Last month, I went on a five-day personal retreat. I wanted to live off the grid in quasi silence for a few days and take time to meditate, reflect, read, write, and contemplate in nature. I opted for the DIY option and a friend (thank you Thierry for letting me stay at your mansion in your absence) offered me his beautiful, sea-facing house in northern Brittany. All I needed was to buy a train ticket and to pack warm clothes, good books, walking shoes, and a notebook.

After recording an unapologetic out-of-office message, I settled down in my luxurious cave and spent the next five days in silence only interrupted by short, functional exchanges to resupply at the bakery (excellent tarte aux pommes), the Tuesday market in Trebeurden (organic fruits and vegetables for about one-tenth of the price in Singapore), the wine merchant (this is a retreat, not a rehab), or the local crêperie. For hours on end, I would contemplate the tide and the beach, the wind and the waves, the birds and the rocks, the clouds and the rain, the sun and the stars.

The symbol of the retreat is powerful. We leave the external world and its busyness, noise, urgency, and deadlines. We leave friends and family behind to enter our inner space. Emails, calls, and messages become irrelevant when we listen to the call of the soul. We reconnect with nature, synchronize with the sun, smell the rain, walk barefoot on the grass, eat only when hungry, and sleep when tired. We tune in to our body. We observe and become familiar with our mind. We distinguish signal from noise. The retreat is not a withdrawal. It is more a return to an abode of belonging, of acceptance; to the place we were before we decided to wear our stage costumes and start performing.

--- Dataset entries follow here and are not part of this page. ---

Lemma saved_numbers b level n :
  (level < length (b_levels b))%nat ->
  n ∈ map fm_number (level_of (v_files (fst (SaveTo ucmp b None))) level) <->
  (n ∈ map fm_number (level_of (v_files (b_base b)) level) \/ n ∈ map fm_number (added_files (state_at b level))) /\
  n ∉ deleted_files (state_at b level).
Proof.
  intros Hk. destruct (SaveTo_at (ucmp := ucmp) b None level) as (-> & _). unfold saved_at, state_at.
  destruct (lookup_lt_is_Some_2 _ _ Hk) as [l ->]. simpl. unfold SaveTo_level.
  destruct (save_complete_guards _ _ _ _ _ _) as [c e]. rewrite populate_eq. simpl. rewrite save_files.
  rewrite !list_elem_of_In, !in_map_iff. setoid_rewrite List.filter_In. setoid_rewrite <- list_elem_of_In.
  setoid_rewrite (merge_sets_perm (BySmallestKey ucmp) (added_files l)). setoid_rewrite elem_of_app.
  assert (forall f, file_kept l f = true <-> fm_number f ∉ deleted_files l) as Hkept.
  { intros f. unfold file_kept. rewrite negb_true_iff, <- not_true_iff_false, existsb_exists, list_elem_of_In. split.
    - intros H Hin. apply H. exists (fm_number f). by rewrite Z.eqb_refl.
    - intros H (x & Hx & E%Z.eqb_eq). by subst. }
  setoid_rewrite Hkept. naive_solver.
Qed.
End EditFiles.

(** ** Where lookups search *)

(** When every file of the level lies in
    one part (its largest key being on the same side of each guard key as an
    internal key and as a user key), each file is found where a lookup of any
    user key in its range searches: in the sentinel when the key is before all
    guards, and otherwise among the files of the last guard at or before the
    key; and the range of a guard covers its files. *)
Lemma populate_serves_lookups (ucmp : Comparator) (guards : list GuardMetaData) (files : list FileMetaData)
    (f : FileMetaData) (u : bytes)
    (Hucmp : ComparatorOk ucmp all_keys) (Hguards : guards_sorted ucmp guards) (Hfresh : Forall fresh guards)
    (Hfits : Forall (file_fits (ucmp := ucmp) guards) files)
    (Hfiles : StronglySorted (ordered (BySmallestKey ucmp)) files) (Hnd : NoDup (map fm_number files))
    (Hf : f ∈ files) (Hu : Compare ucmp (file_start f) u <= 0 /\ Compare ucmp u (file_limit f) <= 0) :
  let r := PopulateFilesToGuardsAndSentinels ucmp guards files [] in
  guards_sorted ucmp (fst r) /\
  match guard_slot ucmp (fst r) u with
  | O => f ∈ snd r
  | S i => exists g, fst r !! i = Some g /\ f ∈ guard_files g /\ guard_covers_files (ucmp := ucmp) g
  end.
Proof.
  intros r. destruct (populate_spec (ucmp := ucmp) guards files Hguards Hfresh Hfits Hfiles Hnd) as (H1 & H2 & H3).
  fold r in H1, H2, H3.
  assert (map gm_guard_key (fst r) = map gm_guard_key guards) as Ek
    by (unfold r; rewrite populate_eq; apply populate_guards_keys).
  split; [by eapply guards_sorted_keys|].
  rewrite (guard_slot_keys _ _ _ Ek).
  assert (guard_slot ucmp guards u = slot_of (ucmp := ucmp) guards f) as Es.
  { rewrite Forall_forall in Hfits. destruct (Hfits f Hf) as [Hfit _]. destruct Hu as [Hu1 Hu2].
    pose proof (guard_slot_mono guards _ _ Hu1). pose proof (guard_slot_mono guards _ _ Hu2). unfold slot_of. lia. }
  assert (f ∈ part (ucmp := ucmp) guards files (guard_slot ucmp guards u)) as Hpart.
  { apply list_elem_of_In, List.filter_In. split; [by apply list_elem_of_In|]. by apply Nat.eqb_eq. }
  destruct (guard_slot ucmp guards u) as [|i] eqn:Eu; [by rewrite H1|].
  pose proof (guard_slot_le (ucmp := ucmp) guards u).
  destruct (lookup_lt_is_Some_2 (fst r) i) as [g Hg]; [lia|].
  destruct (H3 i g Hg) as (g0 & _ & _ & Efiles & [Hc _] & Em). exists g. split; [done|]. rewrite Efiles. split; [done|].
  unfold guard_covers_files. by rewrite <- Em.
Qed.
(** ** The claim *)

(** C18. One builder over a history makes the version that runs.  Apply the edits
    of a history one by one, each through a builder of its own over the version
    before it, as LogAndApply does; and apply what is written of them to a
    single builder over the empty version, as Recover does: the files, the
    guards with their files, and the sentinel files of every level are the
    same, when a level gets each file number at most once and no guard is
    deleted. *)
Theorem history_rebuilds_version (ucmp : Comparator) (es : list VersionEdit) (cp : list bytes) (cps : VersionEdit -> list bytes)
    (Hucmp : ComparatorOk ucmp all_keys) (Hok : history_ok es) :
  same_tree (fold_left (fun v e => apply_edits ucmp (cps e) v [e] (Some e)) es new_Version)
    (apply_edits ucmp cp new_Version (map edit_saved es) None).
Proof.
  induction es as [|e es IH] using rev_ind.
  - cbn [map fold_left]. intros k Hk. destruct (history_parts ucmp cp [] None k Hk) as [-> E]. simpl v_files. simpl v_guards. simpl v_sentinel_files.
    rewrite !level_of_new.
    assert (state_at (history_builder ucmp cp new_Version []) k = new_LevelState) as El.
    { unfold state_at, kNumLevels in *. simpl. by do 7 (destruct k as [|k]; [done|]). }
    rewrite El in E |- *. split; [done|]. by injection E as -> ->.
  - rewrite map_app, fold_left_app. cbn [fold_left map].
    pose proof (history_ok_saved _ Hok) as Hok'. rewrite map_app in Hok'.
    apply same_tree_step; [done..| |by apply IH, (history_ok_snoc _ e)].
    apply edit_saved_same. destruct Hok as [_ H]. apply Forall_app in H as [_ H]. by apply Forall_cons in H as [? _].
Qed.

Definition history_edits : list VersionEdit :=
  [AddGuard (AddFile (AddFile new_VersionEdit 1 5 100 (InternalKey [Byte.x61] 1 1) (InternalKey [Byte.x62] 2 1))
     1 7 100 (InternalKey [Byte.x66] 3 1) (InternalKey [Byte.x67] 4 1)) 1 (InternalKey [Byte.x64] 9 kTypeGuard);
   AddFile (DeleteFile new_VersionEdit 1 5) 2 8 90 (InternalKey [Byte.x61] 1 1) (InternalKey [Byte.x62] 2 1)].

Armed with infinite time and silence, we can reflect on the questions of our life, the questions that we never have time to think about because there is always a meeting to attend, a call to return, a client to appease, a picture to post, a family member to please. Do I find satisfaction and fulfillment in what I do? What am I pursuing – money, status, power? Am I living to my full potential and what am I neglecting? What relationships do I need to nurture? Who do I need to say thank you or I love you? What am I most afraid of? What am I most attached to? What weight am I carrying? Who am I trying to impress? As I go deeper into my soul, what is unfolding right now?

Sometimes, we have known the answers for a long time, but never wanted to accept them. Sometimes still, we must peel through layers and layers of conditioning and habitual patterns to have a glimpse at the truth inside.

I spent five days walking along the rugged coast, watching sunsets on the beach, eating slowly, meditating, practicing yoga, and journaling. I took the train with mixed feelings, happy to return home and sad to leave such a beautiful place behind. And on the plane back to Singapore, I responded to emails and realized that the world had not stopped in my absence.